COLUMN:Abortion not a choice for all involved

Emeka Anyanwu

Since my foray into column writing began I have been waiting to take on some of the more controversial societal issues. However, after Sept. 11, most everything in the government (not to mention the news media) has been focused on terrorism and the war effort, and for good reason. Though there has been some attention to the issue of legality of abortions with respect to the recent push to classify the fetus as an unborn child. In other words – can open, worms everywhere.

The reaction of the abortion rights activists has been quite interesting – there’s nothing like a little paranoia to get people talking. I understand how the classification of the fetus as an unborn child could be a minor problem to Roe v. Wade. After all, there is clearly no relationship between pregnancy and babies/children. And obviously it’s wrong to try to provide health care for expectant mothers by allowing them to claim fetuses as unborn children.

As far as I’m concerned, the abortion situation is one of the most clear-cut cases of political correctness gone crazy. Actually, I think gone stupid would be a more appropriate expression. It’s unbelievable that we are so far gone, fallen so deep into the abyss of political correctness that we can’t just call a spade what it is because we’re afraid of being asked to help with the digging. Heaven forbid low-income women should actually do an outrageous thing like claiming their unborn children as unborn children; all so that abortions can remain legal.

Abortion is a very controversial issue in our society, and like all such issues, extreme cases are often used in the argument. Its proponents often refer to cases of rape and incest as cases where abortion is justified. But multiple surveys have shown that the majority of women state other reasons for wanting to “terminate.” Funny how we’ve reduced the killing of an unborn child to something that sounds more at home in an Arnold Schwarznegger movie.

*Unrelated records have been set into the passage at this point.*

(** ** Attaching *)

(** The pages behind [base] in the kernel are mapped at [A] in the process,
    up to [va]; those up to [stop] are still to come. *)
Record attaching (s s' : mm) (K P base A va stop : Z) : Prop := {
  at_sp : spaces s' P K;
  at_done : forall x, A <= x < va -> exists q, maps s'.(pmem) K (base + (x - A)) q /\ lookup_va s'.(pmem) P x = mk_pte (frame q) SHM_PERM;
  at_todo : forall x, va <= x < stop -> lookup_va s'.(pmem) P x = 0 /\ exists q, maps s'.(pmem) K (base + (x - A)) q /\ s'.(page_ref) q = 1 /\ forall va2, ~ maps s'.(pmem) P va2 q;
  at_old : forall x, 0 <= x < USER_TOP -> ~ (A <= x < va) -> lookup_va s'.(pmem) P x = lookup_va s.(pmem) P x /\ ubyte s'.(pmem) P x = ubyte s.(pmem) P x;
  at_lk2 : forall x, lookup_va s'.(pmem) K x = lookup_va s.(pmem) K x;
  at_u2 : forall x, ubyte s'.(pmem) K x = ubyte s.(pmem) K x;
  at_free : (2 * pages_between va stop <= length s'.(pageFreeList))%nat }.
Lemma shm_perm_range : 0 <= SHM_PERM < 1024.
Proof. vm_compute. split; congruence. Qed.
Section Attach.
Context (s : mm) (K P base A stop : Z).
Context (Hb : base mod 4096 = 0) (HA : A mod 4096 = 0) (Hst : stop mod 4096 = 0).
Context (HA0 : 0 <= A) (Hmax : stop <= USER_TOP) (Hb0 : 0 <= base) (Hbmax : base + (stop - A) <= USER_TOP).
Lemma attach_step va s1 : va mod 4096 = 0 -> A <= va -> va < stop -> attaching s s1 K P base A va stop ->
  exists s2, attach_page K P base A va s1 = Ok (tt, s2) /\ attaching s s2 K P base A (va + 4096) stop.
Proof using All.
  intros Ha Hva Hlt [Sp1 D1 T1 O1 L1 U1 F1]. destruct (T1 va ltac:(lia)) as (H0 & q & Hq & Hr & Hnq). unfold USER_TOP in Hmax, Hbmax. assert (Hnext : va + 4096 <= stop) by zlia.
  destruct (sp_leaf _ _ _ (ss_other _ _ _ Sp1) _ q Hq) as (Hin & _ & Ht2 & Ht). pose proof (mm_npage _ (ss_ok _ _ _ Sp1)) as Hnp.
  assert (Hq0 : 0 < q < 4294967296) by (destruct Hin; lia). destruct (maps_page _ _ _ _ Hq) as [_ Hpa]; [lia|lia|].
  assert (Hpn : pages_between va stop = S (pages_between (va + 4096) stop)) by (unfold pages_between; rewrite <- Z2Nat.inj_succ by (apply Z.div_pos; lia); f_equal; zlia).
  destruct (ptMap_spaces s1 P K va q SHM_PERM Sp1) as (s2 & E & Mi); auto using shm_perm_range; try lia; try (intros; exfalso; eapply Hnq; eassumption).
  exists s2. split.
  { unfold attach_page. rewrite wrap64_small by lia. replace (base + va - A) with (base + (va - A)) by lia. rewrite (bind_run _ _ _ _ _ (lookup_run s1 K P _ (spaces_sym _ _ _ Sp1))), Hpa.
    unfold Mmap.panic_on. now rewrite (bind_run _ _ _ _ _ E). }
  pose proof (mi_lk _ _ _ _ _ _ _ Mi) as L. pose proof (same_tables_lookup _ _ _ (mi_t2 _ _ _ _ _ _ _ Mi)) as L2.
  assert (Hpg : pte_page (mk_pte (frame q) SHM_PERM) = Some q) by (apply mk_facts; [lia|apply shm_perm_range]).
  assert (Hold : forall q', ~ maps s1.(pmem) P va q') by (intros q'; unfold maps; rewrite H0; discriminate).
  assert (Hu : forall x q', maps s1.(pmem) P x q' -> same_frame s1.(pmem) s2.(pmem) q').
  { intros x q' Hq' y Hy. destruct (sp_leaf _ _ _ (ss_this _ _ _ Sp1) x q' Hq') as (? & _ & ? & _). apply (mi_keep _ _ _ _ _ _ _ Mi q'); auto. }
  constructor.
  - apply Mi.
  - intros x Hx. destruct (same_page va x) eqn:Es.
    + exists q. pose proof Es as Es'. rewrite page_cases in Es' by (unfold USER_TOP; lia). zbool. split; [|now rewrite L, Es]. unfold maps. rewrite L2, (same_page_lookup _ _ (base + (va - A))); [exact Hq|].
      rewrite page_cases by (unfold USER_TOP; zlia). apply andb_true_iff. split; zcases.
    + pose proof Es as Es'. rewrite page_cases in Es' by (unfold USER_TOP; lia). destruct (D1 x) as (q' & H1 & H2); [mem_cases; cbn in *; try discriminate; lia|].
      exists q'. unfold maps. now rewrite L2, L, Es.
  - intros x Hx. assert (Es : same_page va x = false) by (rewrite page_cases by (unfold USER_TOP; lia); mem_cases; try reflexivity; lia).
    destruct (T1 x ltac:(lia)) as (H0' & q' & Hq' & Hr' & Hnq'). rewrite L, Es. split; [exact H0'|]. exists q'. split; [unfold maps; now rewrite L2|].
    assert (Hne : q' <> q).
    { intros ->. pose proof (sp_once _ _ _ (ss_other _ _ _ Sp1) _ _ q Hq Hq') as Eo. rewrite page_cases in Eo by (unfold USER_TOP; zlia). zbool. lia. }
    destruct (sp_leaf _ _ _ (ss_other _ _ _ Sp1) _ q' Hq') as (Hin' & _). split.
    + rewrite (mi_ref _ _ _ _ _ _ _ Mi q' Hin'), H0, !ref_delta_ne; [lia|congruence|discriminate].
    + intros va2. unfold maps. rewrite L. destruct (same_page va va2); [rewrite Hpg; congruence|apply Hnq'].
  - intros x Hx Hno. assert (Es : same_page va x = false) by (rewrite page_cases by (unfold USER_TOP in *; lia); mem_cases; try reflexivity; lia).
    destruct (O1 x Hx ltac:(lia)) as [O2 O3]. rewrite L, Es. split; [exact O2|]. rewrite <- O3. apply ubyte_same; [now rewrite L, Es|]. intros q'. apply Hu.
  - intros x. rewrite L2. apply L1.
  - intros x. rewrite <- U1. apply ubyte_same; [apply L2|]. intros q' Hq' y Hy. destruct (sp_leaf _ _ _ (ss_other _ _ _ Sp1) x q' Hq') as (? & _ & _ & ?). apply (mi_keep _ _ _ _ _ _ _ Mi q'); auto.
  - pose proof (mi_free _ _ _ _ _ _ _ Mi). lia.
Qed.
Lemma attach_loop_run : A <= stop -> attaching s s K P base A A stop ->
  exists s', each_page (pages_between A stop) stop (attach_page K P base A) A s = Ok (tt, s') /\ attaching s s' K P base A stop stop.
Proof using All.
  intros Hle At. destruct (each_page_run (fun va s1 => A <= va /\ attaching s s1 K P base A va stop) (attach_page K P base A) stop Hst ltac:(unfold USER_TOP in *; lia))
    with (n := pages_between A stop) (va := A) (s := s) as (s' & E & _ & At'); auto; try lia.
  - intros va s1 Ha Hlt (Hva & At1). destruct (attach_step va s1 Ha Hva Hlt At1) as (s2 & E2 & At2). exists s2. split; [exact E2|]. split; [lia|exact At2].
  - apply pages_between_eq; lia.
  - split; [lia|exact At].
  - now exists s'.
Qed.
End Attach.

Anyhow, most of these women cite other reasons; most often used is that said pregnant woman is not ready for the changes that having the child would bring. Why wouldn’t such people just give the child up for adoption? Well, then you’d be asking them to undergo the great inconvenience of carrying the child for nine months, and of course we can’t have that.

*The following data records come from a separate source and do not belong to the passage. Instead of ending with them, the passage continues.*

(* ===== verification/Elf.v ===== *)
(** * Loading programs

    [src/lib/elfloader.c] and [src/kern/proc/elf.c]: the segments of an ELF
    image that lies in kernel memory are copied to fresh pages and mapped at
    the addresses the image asks for.  The state is that of [UserMem]: the
    machine's memory and the kernel's view of its own. *)

From S2P Require Import Prelude StringLib Pmm Vmm Bytes UserMem Mmap.
From Stdlib Require Import ZArith Lia Bool.
From stdpp Require Import base tactics numbers list.
Open Scope Z_scope.

(** ** The image *)

Definition ELF_MAGIC : Z := 1179403647.
Definition ELF_PROG_LOAD : Z := 1.
Definition ELF_PROG_FLAG_EXEC : Z := 1.
Definition ELF_PROG_FLAG_WRITE : Z := 2.
Definition E_BAD_ELF : Z := 3.
Definition u16 (m : mem) (a : Z) : Z := le_val (mem_read m a 2).
Definition u32 (m : mem) (a : Z) : Z := le_val (mem_read m a 4).
Record ElfHeader : Type := MkElf { e_entry : Z; e_phoff : Z; e_phentsize : Z; e_phnum : Z }.
Definition elf_header (m : mem) (a : Z) : ElfHeader := MkElf (mem_u64 m (a + 24)) (mem_u64 m (a + 32)) (u16 m (a + 54)) (u16 m (a + 56)).
Record ProgramHeader : Type := MkPh { p_type : Z; p_flags : Z; p_off : Z; p_vaddr : Z; p_filesz : Z; p_memsz : Z }.
Definition program_header (m : mem) (a : Z) : ProgramHeader :=
  MkPh (u32 m a) (u32 m (a + 4)) (mem_u64 m (a + 8)) (mem_u64 m (a + 16)) (mem_u64 m (a + 32)) (mem_u64 m (a + 40)).
Definition getElfFrom (m : mem) (binary size : Z) : option ElfHeader :=
  if (64 <=? size) && (u32 m binary =? ELF_MAGIC) then Some (elf_header m binary) else None.

(** ** Pages *)

(** [memcpy((void * )dst, src, len)] to physical memory. *)
Definition memcpy_to (dst src len : Z) : M ust unit := fun s =>
  if in_ram s.(umm) dst len then
    Ok (tt, MkUst (set_pmem (fill_bytes (Z.to_nat len) s.(umm).(pmem) dst (fun i => s.(kmem) (src + i)) 0) s.(umm)) s.(kmem))
  else Err BadPtr.
Definition loadDataMapper (pt va offset perm src len : Z) : M ust Z :=
  let* pa := on_mm vmAlloc in
  (if src =? 0 then ret tt else memcpy_to (pa + offset) src len) ;;;
  on_mm (ptMap pt va pa perm).

(** The callback gets address, offset, permissions, source and length. *)
Definition ElfMapper : Type := Z -> Z -> Z -> Z -> Z -> M ust Z.
(** The two loops over whole pages: result and length reached. *)
Fixpoint load_pages (fuel : nat) (mapPage : ElfMapper) (va perm stop : Z) (src : Z -> Z) (i : Z) : M ust (Z * Z) :=
  if i <? stop then
    match fuel with
    | O => fail NoFuel
    | S fuel' =>
        let* r := mapPage (wrap64 (va + i)) 0 perm (src i) (Z.min (stop - i) PAGE_SIZE) in
        if negb (r =? 0) then ret (r, i) else load_pages fuel' mapPage va perm stop src (wrap64 (i + PAGE_SIZE))
    end
  else ret (0, i).
Definition segment_perm (ph : ProgramHeader) : Z :=
  let perm := Z.lor (Z.lor PTE_V PTE_R) PTE_U in
  let perm := if has ph.(p_flags) ELF_PROG_FLAG_WRITE then Z.lor perm PTE_W else perm in
  if has ph.(p_flags) ELF_PROG_FLAG_EXEC then Z.lor perm PTE_X else perm.
Definition page_fuel (n : Z) : nat := Z.to_nat (n / 4096 + 1).
Definition loadElfSegment (ph : ProgramHeader) (binary : Z) (mapPage : ElfMapper) : M ust Z :=
  let va := ph.(p_vaddr) in
  let perm := segment_perm ph in
  let offset := va - PGROUNDDOWN va in
  let first := Z.min ph.(p_filesz) (PAGE_SIZE - offset) in
  let* r := (if negb (offset =? 0) then mapPage va offset perm binary first else ret 0) in
  if negb (r =? 0) then ret r
  else
    let* loaded := load_pages (page_fuel ph.(p_filesz)) mapPage va perm ph.(p_filesz) (fun i => wrap64 (binary + i)) (if offset =? 0 then 0 else first) in
    let '(r, i) := loaded in
    if negb (r =? 0) then ret r
    else
      let* cleared := load_pages (page_fuel ph.(p_memsz)) mapPage va perm ph.(p_memsz) (fun _ => 0) i in
      ret (fst cleared).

Other common reasons for wanting abortions include inability to afford the child, not wanting to be a single parent, not wanting friends/family to know about the pregnancy or being too young or immature to have a baby. The only thing these reasons have in common is the rampant and unmitigated irresponsibility they signify. It is a good example of how much our lives are based on escaping the results of our actions, a perfectly human trait. But when dodging responsibility means killing a human being, born or not, that clearly reeks of something. And the fragrance I perceive is not Tahitian Vanilla.

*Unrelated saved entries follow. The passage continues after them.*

(** [l] is left to do. *)
Definition tearing (l : list event) (s : mm) : Prop := exists d, release_events s0.(pmem) R = d ++ l /\ torn d s.
Lemma tearing_dir l s : tearing l s -> dirs_kept s0 s R.
Proof using W. intros (d & _ & T) a k Ha Hk. apply T. now apply dir_kept. Qed.
Lemma tearing_ram l s a k : tearing l s -> is_table s0.(pmem) R a -> idx k -> ram s (a + 8 * k) = true.
Proof using Sp W.
  intros (d & _ & T) Ha Hk. pose proof (frame_ram s0 a k (mm_npage _ (ss_ok _ _ _ Sp)) (is_table_frame s0 R a W Ha) Hk) as H.
  unfold ram, pmTop in *. now rewrite (td_np _ _ T).
Qed.
Lemma tearing_leaf l s i j k t : tearing l s -> idx i -> idx j -> idx k -> tab3 s0.(pmem) R i j = Some t ->
  (s0.(pmem) (t + 8 * k) = 0 -> s.(pmem) (t + 8 * k) = 0) /\ (Unmap (walk_va i j k) ∈ l -> s.(pmem) (t + 8 * k) <> 0).
Proof using Sp W.
  intros (d & Eev & T) Hi Hj Hk Et. assert (He : entry_of (walk_va i j k) (t + 8 * k)).
  { exists t. destruct (PTX_walk i j k Hi Hj Hk) as (-> & -> & ->). auto. } split.
  - intros H0. destruct (Z.eq_dec (s.(pmem) (t + 8 * k)) 0) as [|N]; [assumption|].
    rewrite (td_set _ _ T); [exact H0|]. intros Hc. now rewrite (td_clr _ _ T _ Hc) in N.
  - intros (l1 & l2 & ->)%list_elem_of_split. rewrite app_assoc in Eev. rewrite (td_set _ _ T).
    + destruct (next_new _ _ _ Eev) as (Hin & _). destruct (unmap_sound _ Hin) as (t' & Et' & E & N).
      destruct (PTX_walk i j k Hi Hj Hk) as (E1 & E2 & E3). rewrite E1, E2, Et in Et'. injection Et' as <-. rewrite E3 in E. now rewrite E.
    + intros (v & Hv & Hc). apply (next_entry _ _ _ _ Eev He). exists v. split; [apply elem_of_app; now left|exact Hc].
Qed.
Lemma tearing_unmap va l s : tearing (Unmap va :: l) s -> exists s', ptUnmap R va s = Ok (0, s') /\ tearing l s'.
Proof using Sp Htab W.
  intros HJ. pose proof HJ as (d & Eev & T). destruct (next_new _ _ _ Eev) as (Hin & _). destruct (unmap_sound va Hin) as (t & Et & Ea & Hne).
  pose proof (PTX_range va) as P. assert (He : entry_of va (t + 8 * PTX va 3)) by (exists t; auto). pose proof (next_entry _ _ _ _ Eev He) as Hc.
  destruct (child s0.(pmem) R (PTX va 1)) as [t1|] eqn:E1; [|unfold tab3 in Et; now rewrite E1 in Et]. pose proof Et as E2. unfold tab3 in E2. rewrite E1 in E2.
  assert (D1 : is_dir s0.(pmem) R t1) by (right; exists (PTX va 1); split; [apply P|exact E1]).
  destruct (ptUnmap_reads s R va t1 t) as (s' & E & Hr & Em).
  - apply T.
  - rewrite (td_depth _ _ T). apply Sp.
  - rewrite <- E1. apply child_same, (tearing_dir _ _ HJ); [now left|apply P].
  - rewrite <- E2. apply child_same, (tearing_dir _ _ HJ); [exact D1|apply P].
  - apply (tearing_ram _ _ _ _ HJ); [now left|apply P].
  - apply (tearing_ram _ _ _ _ HJ); [now apply dir_table|apply P].
  - apply (tearing_ram _ _ _ _ HJ); [right; right; exists (PTX va 1), (PTX va 2); split; [apply P|split; [apply P|exact Et]]|apply P].
  - rewrite (td_set _ _ T _ Hc), Ea. exact Hne.
  - intros q Hq. rewrite (td_set _ _ T _ Hc), Ea in Hq. exact (next_held _ _ _ _ _ Eev T Hq).
  - exists s'. split; [exact E|]. exists (d ++ [Unmap va]). split; [now rewrite <- app_assoc|]. rewrite (td_set _ _ T _ Hc), Ea in Hr.
    apply (torn_step d (Unmap va) l s); auto.
    + intros a Ha. rewrite Em. apply upd_ne. intros ->. apply Ha. exists va. split; [apply elem_of_app; right; left|exact He].
    + intros a (v & Hv & Ha). rewrite Em. unfold upd. destruct (Z.eqb_spec a (t + 8 * PTX va 3)); [reflexivity|].
      apply elem_of_app in Hv as [Hv|Hv%list_elem_of_singleton]; [apply T; exists v; auto|]. injection Hv as ->.
      destruct Ha as (t' & Et' & ->), He as (t'' & Et'' & _). congruence.
Qed.
Lemma tearing_drop t l s : tearing (Drop t :: l) s -> exists s', kvmFree t s = Ok (tt, s') /\ tearing l s'.
Proof using Sp Htab W.
  intros (d & Eev & T). destruct (next_held d (Drop t) l s _ Eev T eq_refl) as [Hu Hr].
  destruct (kvmFree_run s t) as (s' & E & Hrl & Em); [apply T|rewrite (td_depth _ _ T); apply Sp|exact Hu|exact Hr|].
  exists s'. split; [exact E|]. exists (d ++ [Drop t]). split; [now rewrite <- app_assoc|].
  assert (Hcl : forall a, cleared (d ++ [Drop t]) a -> cleared d a).
  { intros a (v & [Hv|Hv%list_elem_of_singleton]%elem_of_app & Ha); [exists v; auto|discriminate]. }
  apply (torn_step d (Drop t) l s); auto; intros a Ha; rewrite Em; [reflexivity|]. apply T. auto.
Qed.
Lemma walk_torn : exists s', pdWalk R (Some vmUnmapper) (Some kvmUnmapper) s0 = Ok (0, s') /\ torn (release_events s0.(pmem) R) s'.
Proof using Sp Htab W.
  destruct (release_run s0 R tearing W (ss_ok _ _ _ Sp)) with (s := s0) as (s' & E & d & Eev & T).
  - intros l s (d & _ & T). apply T.
  - exact tearing_dir.
  - exact tearing_leaf.
  - exact tearing_unmap.
  - exact tearing_drop.
  - exists []. split; [reflexivity|]. constructor; auto.
    + apply Sp.
    + intros a (v & Hv & _). now apply not_elem_of_nil in Hv.
    + intros e q He. now apply not_elem_of_nil in He.
    + intros e q He. now apply not_elem_of_nil in He.
  - exists s'. split; [exact E|]. now rewrite app_nil_r in Eev; subst d.
Qed.
Lemma cleared_table d a : cleared d a -> exists t k, is_table s0.(pmem) R t /\ idx k /\ a = t + 8 * k.
Proof. intros (va & _ & t & Et & ->). pose proof (PTX_range va) as P. exists t, (PTX va 3). split; [right; right; exists (PTX va 1), (PTX va 2); split; [apply P|split; [apply P|exact Et]]|]. split; [apply P|reflexivity]. Qed.
(** Pages that are no tables of the process keep their contents. *)
Lemma torn_frame d s q : torn d s -> ~ is_table s0.(pmem) R (frame q) -> same_frame s0.(pmem) s.(pmem) q.
Proof using W.
  intros T Hq x Hx. apply (td_set _ _ T). intros (t & k & Ht & Hk & ->)%cleared_table. apply Hq. replace (frame q) with t; [exact Ht|].
  destruct (is_table_frame s0 R t W Ht) as (p & _ & ->). unfold frame, idx in *. lia.
Qed.
(** The tables of another process. *)
Lemma torn_other s : torn (release_events s0.(pmem) R) s -> same_tables s0 s R2.
Proof using Sp W.
  intros T a Ha. pose proof (ss_other _ _ _ Sp) as S2. destruct (is_table_frame s0 R2 a (sp_wf _ _ _ S2) Ha) as (p & Hp & ->).
  assert (Hn : ~ is_table s0.(pmem) R (frame p)) by (intros H; exact (sp_apart _ _ _ S2 _ Ha H)). split.
  - exists p. split; [|reflexivity]. apply (td_use _ _ T); [exact Hp|]. left. intros [va|t] He; cbn [rel].
    + intros E. destruct (sp_leaf _ _ _ (ss_this _ _ _ Sp) va p E) as (_ & _ & _ & H). now apply H.
    + intros [= <-]. apply drop_in in He. apply Hn. now destruct (table_in_use t He) as [_ <-].
  - intros i Hi. apply (torn_frame _ s p T Hn). unfold frame, idx in *. lia.
Qed.
Lemma torn_bytes s va : torn (release_events s0.(pmem) R) s -> ubyte s.(pmem) R2 va = ubyte s0.(pmem) R2 va.
Proof using Sp W.
  intros T. unfold ubyte. rewrite (same_tables_lookup _ _ _ (torn_other s T)). destruct (pte_page (lookup_va s0.(pmem) R2 va)) as [q|] eqn:E; [|reflexivity].
  apply ldb_same; [|zlia]. apply (torn_frame _ s q T). now destruct (sp_leaf _ _ _ (ss_other _ _ _ Sp) va q E) as (_ & _ & _ & H).
Qed.
Lemma torn_table s a : torn (release_events s0.(pmem) R) s -> is_table s0.(pmem) R a -> paToPage a ∈ s.(pageFreeList).
Proof using Htab. intros T Ha. apply (td_free _ _ T (Drop a)); [now apply drop_in|reflexivity|now apply Htab]. Qed.
Lemma torn_page s va q : torn (release_events s0.(pmem) R) s -> maps s0.(pmem) R va q ->
  s.(page_ref) q = s0.(page_ref) q - 1 /\ if s0.(page_ref) q =? 1 then q ∈ s.(pageFreeList) else in_use s q.
Proof using Sp.
  intros T Hq. destruct (walk_vas_complete s0.(pmem) R va) as (v & Hv & Es & _); [intros E0; unfold maps in Hq; rewrite E0 in Hq; discriminate|].
  apply unmap_in in Hv. assert (Eq : rel (Unmap v) = Some q) by (cbn; rewrite <- (same_page_lookup _ R v va Es); exact Hq).
  split; [exact (td_ref _ _ T _ q Hv Eq)|]. destruct (sp_leaf _ _ _ (ss_this _ _ _ Sp) va q Hq) as (Hu & Hr & _). destruct (Z.eqb_spec (s0.(page_ref) q) 1) as [E1|N1].
  - exact (td_free _ _ T _ q Hv Eq E1).
  - apply (td_use _ _ T); [exact Hu|]. right. lia.
Qed.
Lemma torn_rest s q : torn (release_events s0.(pmem) R) s -> in_use s0 q -> ~ is_table s0.(pmem) R (frame q) -> (forall va, ~ maps s0.(pmem) R va q) ->
  in_use s q /\ s.(page_ref) q = s0.(page_ref) q.
Proof using Sp W.
  intros T Hq Hn Hm. assert (H : untouched (release_events s0.(pmem) R) q); [|split; [apply (td_use _ _ T); auto|now apply (td_same _ _ T)]].
  intros [va|t] He; cbn [rel]; [apply Hm|]. intros [= <-]. apply drop_in in He. apply Hn. now destruct (table_in_use t He) as [_ <-].
Qed.
End Teardown.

While I still lean toward not accepting rape and incest as a reason, I acknowledge it is a very complex issue. For a person who has gone through something as traumatic as those, I’m just as quick to feel sympathetic as the next guy. But I still do not believe the solution is to kill the baby and hope that it solves the problem. Most accounts appear to depict the effects of rape and/or incest as events that leave indelible scars on the victim’s psyche. Now I’m no mathematician, but I think it’s safe to say that the nine months it would take to carry and deliver a baby is a far smaller amount than the number of months in a lifetime. After that, adoption is always an alternative. Far be it from me to suggest that rape and incest do not leave serious psychological wounds, but I cannot accept abortion as helpful therapy. Killing the child is just a front to disguise the true problem – another interesting statement on how our society operates. It also amounts to punishing an unborn child for someone else’s crime. In a society where we still argue over the death penalty for Tim McVeigh, isn’t that intriguing?

Another contentious issue in the abortion debate is when human life begins. In modern medical practice, an important criterion for determining death is a flat EEG (electroencephalograph), signifying the cessation of brain activity. So, logically it should follow that the onset of brain wave activity might help to determine life. Well it just so happens that individual brain waves are detected in the fetus in 40-43 days. By that fact alone, a majority of abortions are clearly the taking of a human life, even in the first trimester. And interestingly enough, the excuse used for abortions in the first trimester is the lack of fetal movement in that early stage of pregnancy. I guess we ought to start killing off coma patients and anyone else who’s immobile or unconscious.

While the medical findings mentioned above may not be absolute, they provide an element of doubt as to when life begins that is impossible to ignore. For something as serious as the determination of whether or not a life is being taken, I believe that the burden of proof lies with the pro-choice activists. Near as I can tell, they have still failed to provide any indisputable proof to justify their views.

I also believe that to truly be “pro-choice,” the right to choose should reflect everyone involved, not just the parties that our newfound pan-societal feminism instructs us to recognize.

The father should have a choice, because if you’re going to make laws that require fathers to provide child support, then the acknowledgement of the significance of the father should not be selective by the time at which said significance begins. And while we’re at it, we might give a little thought to whether or not the child gets a choice to live.

Like it or not, abortion boiled down to its essence, without it’s proponents’ medical euphe-misms and self gratifying rhetoric, is murder, plain and simple. We can come up with whatever excuses we like in order to make ourselves feel better about it, but the truth remains true.

Reality is kind of stubborn like that.

Emeka Anyanwu is a senior in electrical engineering from Ames.